Beware social media’s allure, says Rupert Staines, who explains how marketers and advertisers are getting it wrong by concentrating too heavily on Facebook.
Advertising was founded on three pillars: frequency (how many times you displayed your ad), recency (how long you left it between displaying each ad) and environment (where you placed it). But online advertising undermined these foundations, and with new developments in social media, relying solely on tried and tested techniques is no longer enough.
Over the past few years, the internet has morphed from a search destination to a social environment. It’s no longer used solely for locating information. We now log on to share content with like-minded people and become involved in a conversation. Coupled with the explosive growth in smartphones and tablets, the sharing phenomenon has become so important that brands and advertisers have had to respond.
Last year, Mark Zuckerberg said: “Every year we are sharing twice the amount that we shared the year before.” That’s extraordinary. At the same time, he noted that four billion things were being shared daily on his own social network. If that’s right, Facebook is likely to be executing some eight billion shares a day.
Bearing in mind that Facebook accounts for only a limited percentage of online activity, and assuming for the sake of simplicity that Zuckerberg’s maxim stretches to the wider internet as well, that’s an awful lot of data available to evaluate what people are truly interested in.
And shared content goes way beyond the written word. Our hunger to share means we are constantly seeding photos, audio and video content out to our friends, colleagues and contacts. According to Facebook, over 300 million photos are uploaded to the site every day, while 60 hours of content are uploaded to YouTube every minute. These are just two of the many social platforms around, not even considering hugely popular image-based sites like Instagram and Pinterest.

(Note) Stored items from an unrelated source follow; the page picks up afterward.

(* ===== verification/AurDeps.v ===== *)
(** Dependencies of AUR packages: src/src/package_managers/aur_deps.rs.

    A recipe builds several outputs; the plan selects the requested ones with
    the same-base outputs they need at run time and lists the external
    packages needed before and after the build. The parsed .SRCINFO is the
    record [SourceInfo]; libalpm's dependency expressions and version
    comparison, and its answer whether an expression is satisfied by what is
    installed, are parameters. Ordered maps and sets are gmaps and gsets,
    enumerated in string order. The worklist loop carries fuel, one unit per
    output; [PlanStepLimit] is the answer when it runs out and [PlanIndex]
    the panic of an index into the package map. *)

From stdpp Require Import relations.
From S2P Require Import Prelude.
Open Scope Z_scope.
Open Scope omg_scope.

(** * Data *)

Record AurPackage := {
  aur_version : rstr;
  dependencies : list rstr;
  make_dependencies : list rstr;
  check_dependencies : list rstr
}.

(** The names of all outputs, and the packages of one architecture. *)
Record SourceInfo (Arch : Type) := {
  package_names : list rstr;
  packages_for_architecture : Arch -> list (rstr * AurPackage)
}.
Arguments package_names {_}. Arguments packages_for_architecture {_}.

Record DependencyInfo := {
  missing : list rstr;
  package_outputs : list rstr
}.

Inductive PlanError :=
| SrcinfoUnreadable
| SrcinfoInvalid
| UnsupportedArchitecture
| OutputAbsent (output : rstr)
| SiblingVersion (dependency : rstr)
| SiblingUnavailable (name : rstr)
| BuildInputsMissing (names : list rstr)
| PlanIndex
| PlanStepLimit.

(** * Operations *)

Inductive SystemArchitecture := X86_64 | Aarch64 | Arm | I686.
Lemma nth_set_bit words pos i :
  nth i (set_bit words pos) 0 =
  if decide (i = Z.to_nat (pos / 64) /\ (i < length words)%nat)
  then Z.lor (nth i words 0) (Z.shiftl 1 (pos mod 64)) else nth i words 0.
Proof.
  unfold set_bit. rewrite !nth_lookup. case_decide as Hc.
  - destruct Hc as [-> Hlt]. rewrite list_lookup_alter_eq.
    by destruct (lookup_lt_is_Some_2 words (Z.to_nat (pos / 64)) Hlt) as [w ->].
  - destruct (decide (i = Z.to_nat (pos / 64))) as [->|].
    + rewrite list_lookup_alter_eq, lookup_ge_None_2 by lia. done.
    + by rewrite list_lookup_alter_ne by congruence.
Qed.

Lemma test_bit_mono words q pos : test_bit words pos = true -> test_bit (set_bit words q) pos = true.
Proof.
  rewrite !test_bit_spec, nth_set_bit. case_decide; [|done].
  intros E. by rewrite Z.lor_spec, E.
Qed.

Lemma test_bit_set words pos :
  (Z.to_nat (pos / 64) < length words)%nat -> test_bit (set_bit words pos) pos = true.
Proof.
  intros Hlt. rewrite test_bit_spec, nth_set_bit, decide_True by (split; [done|lia]).
  rewrite Z.lor_spec, Z.shiftl_1_l, Z.pow2_bits_true; [apply orb_true_r|].
  apply Z.mod_pos_bound. lia.
Qed.

Lemma length_set_bits ps words : length (foldl set_bit words ps) = length words.
Proof.
  revert words. induction ps as [|p ps IH]; intros words; simpl; [done|].
  rewrite IH. apply length_alter.
Qed.

Lemma set_bits_mono ps words pos : test_bit words pos = true -> test_bit (foldl set_bit words ps) pos = true.
Proof.
  revert words. induction ps as [|p ps IH]; intros words H; simpl; [done|]. apply IH. by apply test_bit_mono.
Qed.

Lemma set_bits_all ps words :
  Forall (fun pos => (Z.to_nat (pos / 64) < length words)%nat) ps ->
  Forall (fun pos => test_bit (foldl set_bit words ps) pos = true) ps.
Proof.
  revert words. induction ps as [|p ps IH]; intros words H; simpl; [done|].
  inv H. constructor; [by apply set_bits_mono, test_bit_set|].
  apply IH. eapply Forall_impl; [done|]. intros q Hq. simpl in *. unfold set_bit. by rewrite length_alter.
Qed.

New sharing tools like Via.Me, a social publishing platform that can create, filter and share pictures, videos, audio notes and content across multiple social networks, are also emerging. Because Via.me collates all this information from different social networks like Facebook and Twitter in one place, advertisers can use the data it generates to create an implicit interest graph which lets marketers know exactly what potential customers are looking for.
Advertisers are becoming wise to this, and are beginning to embrace the sharing phenomenon wholeheartedly.
But here’s the thing: while recent attempts to leverage social media data have succeeded in raising brand awareness, the majority of marketing efforts have failed to convert eyeballs into sales, thanks to something called “audience intent”. If a consumer is looking to buy a new television, for example, their first port of call is almost always going to be Google or another search engine.
People rarely visit social sites with the intent to purchase. That’s going to be a big hurdle for brands. What advertisers need to do is join the dots and harness all of a consumer’s online connections through the content they share online, to drive sales. After all, according to Nielsen, social media still only accounts for a fifth of time spent online – no doubt a huge number of hours, but an enormous 78 per cent of the internet remains untapped by advertisers focusing only on social platforms.
To achieve real return on investment by advertising in today’s online world, brands need to be monitoring who is sharing what on social channels and apply this insight to the audiences’ closest connections to deliver more relevant content to a more receptive audience.
The current, siloed approach, which separates online display from social platforms, or one that ignores almost 80 per cent of the internet in favour of mere social targeting, is wildly ineffective and barely worth the investment.